Now, a fascinating new collection of research is tackling another of the complex layers in the global food security challenge: understanding the relationships between plants and microbes and how microbes and fungal parasites fool plants’ immune systems, sometimes causing devastating crop failures.
Led by Dr Ralph Panstruga from the Aachen University in Germany and Dr Pietro Daniele Spanu from London’s Imperial College, more than 200 researchers contributed to 34 research articles investigating Biotrophic Plant-Microbe Interactions with the hope of helping to improve agriculture for the benefit of future generations. This research, says Dr Panstruga, “will help us to develop new and novel strategies to protect crops from microbial invaders, reduce crop losses and contribute to increased agricultural efficiency”.
It’s well known that animals and plants live closely with microbes. All plants are colonised on their surface above and below ground, as well as within their bodies, by bacteria and fungi. Some microbes appear to bring benefits, for example by providing greater access to soil nutrients or elements (such as nitrogen) that are abundant in the air but not readily available to plants: these are mutualistic symbionts.

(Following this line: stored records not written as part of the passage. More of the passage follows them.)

(** [fetchGroups], given how [api.groups.getAll] settles. *)
Definition fetchGroups (response : outcome (list Group)) (st : State)
  : State :=
  match response with
  | Fulfilled data =>
      mkState data false (error st) (isCreateModalVisible st)
  | Failed err =>
      mkState (groups st) false
              (Some (messageOr "Failed to fetch groups" err))
              (isCreateModalVisible st)
  end.

(** [handleCreateGroup]; [create] stands for [api.groups.create] applied
    to the request data. *)
Definition handleCreateGroup
    (create : string -> list string -> outcome Group)
    (name : string) (members : list string) (st : State) : State :=
  match create name members with
  | Fulfilled newGroup =>
      mkState (groups st ++ [newGroup])%list (isLoading st) (error st) false
  | Failed err =>
      mkState (groups st) (isLoading st)
              (Some (messageOr "Failed to create group" err))
              (isCreateModalVisible st)
  end.

Definition setIsCreateModalVisible (b : bool) (st : State) : State :=
  mkState (groups st) (isLoading st) (error st) b.

(** What the screen renders. *)
Inductive View : Type :=
| LoadingView
| ErrorView (message : string)
| EmptyView        (* "No groups yet", the add button and the modal *)
| ListView (items : list Group).

Definition render (st : State) : View :=
  if isLoading st then LoadingView
  else match error st with
       | Some message =>
           if JS.truthy message then ErrorView message
           else match groups st with
                | [] => EmptyView
                | _ => ListView (groups st)
                end
       | None =>
           match groups st with
           | [] => EmptyView
           | _ => ListView (groups st)
           end
       end.

(** What can happen to the mounted screen. *)
Inductive Event : Type :=
| Focus (response : outcome (list Group))   (* useFocusEffect: fetchGroups *)
| PressNewGroup
| CloseModal
| SubmitGroup (create : string -> list string -> outcome Group)
              (name : string) (members : list string).

Definition step (e : Event) (st : State) : State :=
  match e with
  | Focus response => fetchGroups response st
  | PressNewGroup => setIsCreateModalVisible true st
  | CloseModal => setIsCreateModalVisible false st
  | SubmitGroup create name members =>
      handleCreateGroup create name members st
  end.

Definition run (events : list Event) (st : State) : State :=
  fold_left (fun acc e => step e acc) events st.

End WithGroup.

Arguments mkState {Group}.
Arguments groups {Group}.
Arguments isLoading {Group}.
Arguments error {Group}.
Arguments isCreateModalVisible {Group}.
Arguments initial {Group}.
Arguments fetchGroups {Group}.
Arguments handleCreateGroup {Group}.
Arguments setIsCreateModalVisible {Group}.
Arguments LoadingView {Group}.
Arguments ErrorView {Group}.
Arguments EmptyView {Group}.
Arguments ListView {Group}.
Arguments render {Group}.
Arguments Focus {Group}.
Arguments PressNewGroup {Group}.
Arguments CloseModal {Group}.
Arguments SubmitGroup {Group}.
Arguments step {Group}.
Arguments run {Group}.

End HomeScreen.

(** ** app/group/[id].tsx: the handlers of the screen *)

Module GroupDetailScreen.

Section WithGroup.

(** app/types/group.ts is not among the sources; the handlers of this
    screen treat a group as an opaque value. *)
Variable Group : Type.

Record State : Type := mkState {
  group : option Group;
  expenses : list Expense;
  isLoading : bool;
  error : option string;
  isAddExpenseModalVisible : bool
}.

(** [useState] initial values. *)
Definition initial : State := mkState None [] true None false.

Others are at least potentially harmful and can have a negative impact on the plants’ life to a greater or lesser extent: these are considered pathogens.
When microbes coexist intimately with plants exchanging nutrients, but without causing the direct death of the hosts’ cells and tissues, the interactions are called biotrophic, as opposed to necrotrophic ones in which the microbes kill and feed of the remains. In between these two extremes lie the hemibiotrophic interactions, which are characterized by an initial biotrophic and a later necrotrophic phase. For plants, there is evidence that these associations are extremely ancient and have existed as long as the organisms themselves, and they are thought to have influenced evolution for hundreds of millions of years.

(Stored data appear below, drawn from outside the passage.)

Lemma context_remove_unmatched now state :
  ~ In id0 (ids (Context.todos state)) ->
  Context.reducer now state (Context.REMOVE_TODO id0) = state.
Proof.
  intros H. destruct state as [c l]. simpl in *.
  f_equal. now apply filter_keeps_unmatched.
Qed.

Lemma zustand_remove_unmatched state :
  ~ In id0 (ids (Zustand.todos state)) -> Zustand.removeTodo id0 state = state.
Proof.
  intros H. destruct state as [c l]. unfold Zustand.removeTodo, Zustand.set.
  simpl in *. f_equal. now apply filter_keeps_unmatched.
Qed.

Lemma mobx_remove_unmatched this :
  ~ In id0 (ids (Mobx.todos this)) -> Mobx.removeTodo id0 this = this.
Proof.
  intros H. destruct this as [c l]. unfold Mobx.removeTodo.
  simpl in *. f_equal. now apply filter_keeps_unmatched.
Qed.

End StoresRemoval.

(** C5.  Removing an id that no todo of the list carries is a no-op in every
    id-keyed store: the call returns (the transition is a total function) and
    the state it returns, count and todos, is the state it was given. *)
Theorem remove_unmatched_is_noop (id0 : jsstring) :
  (forall now state,
     ~ In id0 (ids (Context.todos state)) ->
     Context.reducer now state (Context.REMOVE_TODO id0) = state)
  /\ (forall state,
        ~ In id0 (ids (Zustand.todos state)) ->
        Zustand.removeTodo id0 state = state)
  /\ (forall this,
        ~ In id0 (ids (Mobx.todos this)) -> Mobx.removeTodo id0 this = this).
Proof.
  split; [|split]; intros.
  - now apply context_remove_unmatched.
  - now apply zustand_remove_unmatched.
  - now apply mobx_remove_unmatched.
Qed.

Lemma remove_unmatched_is_noop_witness :
  ~ In (lit "42") (ids (Context.todos two_todos_same_ms))
  /\ Context.reducer 0 two_todos_same_ms (Context.REMOVE_TODO (lit "42"))
     = two_todos_same_ms.
Proof.
  assert (H : ~ In (lit "42") (ids (Context.todos two_todos_same_ms))).
  { vm_compute. intros [H|[H|[]]]; discriminate H. }
  split; [exact H|].
  exact (proj1 (remove_unmatched_is_noop (lit "42")) 0 two_todos_same_ms H).
Defined.

(** C4, as stated, fails: after two todos were added within one millisecond
    they share their id, and removing that id, which matches an entry, takes
    the list of the context store from length 2 to length 0, not to 1. *)
Lemma remove_matched_drops_two :
  In (toString same_ms) (ids (Context.todos two_todos_same_ms))
  /\ length (Context.todos two_todos_same_ms) = 2%nat
  /\ length (Context.todos
               (Context.reducer (same_ms + 1) two_todos_same_ms
                  (Context.REMOVE_TODO (toString same_ms)))) = 0%nat
  /\ (length (Context.todos
                (Context.reducer (same_ms + 1) two_todos_same_ms
                   (Context.REMOVE_TODO (toString same_ms)))) + 1
      <> length (Context.todos two_todos_same_ms))%nat.
Proof.
  split; [|split; [|split]].
  - left. reflexivity.
  - reflexivity.
  - vm_compute. reflexivity.
  - vm_compute. discriminate.
Qed.

(** C4 (amended).  In every id-keyed store, [removeTodo(ref)] yields a list
    exactly one shorter when exactly one entry has id [ref], which is the
    case whenever [ref] matches and the ids of the list are pairwise
    distinct; it yields the list unchanged when [ref] matches no entry. *)
Theorem remove_length (id0 : jsstring) :
  (forall now state,
     let after := Context.todos
                    (Context.reducer now state (Context.REMOVE_TODO id0)) in
     (occurrences id0 (Context.todos state) = 1%nat ->
      (length after + 1 = length (Context.todos state))%nat)
     /\ (NoDup (ids (Context.todos state)) ->
         In id0 (ids (Context.todos state)) ->
         (length after + 1 = length (Context.todos state))%nat)
     /\ (~ In id0 (ids (Context.todos state)) -> after = Context.todos state))
  /\ (forall state,
        let after := Zustand.todos (Zustand.removeTodo id0 state) in
        (occurrences id0 (Zustand.todos state) = 1%nat ->
         (length after + 1 = length (Zustand.todos state))%nat)
        /\ (NoDup (ids (Zustand.todos state)) ->
            In id0 (ids (Zustand.todos state)) ->
            (length after + 1 = length (Zustand.todos state))%nat)
        /\ (~ In id0 (ids (Zustand.todos state)) ->
            after = Zustand.todos state))
  /\ (forall this,
        let after := Mobx.todos (Mobx.removeTodo id0 this) in
        (occurrences id0 (Mobx.todos this) = 1%nat ->
         (length after + 1 = length (Mobx.todos this))%nat)
        /\ (NoDup (ids (Mobx.todos this)) ->
            In id0 (ids (Mobx.todos this)) ->
            (length after + 1 = length (Mobx.todos this))%nat)
        /\ (~ In id0 (ids (Mobx.todos this)) -> after = Mobx.todos this)).
Proof.
  assert (G : forall l,
             (occurrences id0 l = 1%nat ->
              (length (Js.filter (keeps id0) l) + 1 = length l)%nat)
             /\ (NoDup (ids l) -> In id0 (ids l) ->
                 (length (Js.filter (keeps id0) l) + 1 = length l)%nat)
             /\ (~ In id0 (ids l) -> Js.filter (keeps id0) l = l)).
  { intros l. pose proof (filter_keeps_length id0 l) as HL.
    split; [|split].
    - intros H1. lia.
    - intros Hnd Hin. rewrite (@occurrences_distinct id0 l Hnd Hin) in HL. lia.
    - apply filter_keeps_unmatched. }
  split; [|split]; intros; subst after.
  - rewrite context_remove_todos. apply G.
  - rewrite zustand_remove_todos. apply G.
  - rewrite mobx_remove_todos. apply G.
Qed.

Plants have evolved highly complex molecular detection and defence systems to control microbial colonisation of all these types, and interacting microbes have had to adapt and develop equally complex avoidance and counter defence measures. Until now, agriculturalists have based their attempts to breed disease resistant crops on the existence of genetically determined plant immune mechanisms but the capacity of microbes to evolve rapidly and effectively to overcome these resistances have led to catastrophic epidemics that threaten our core food security.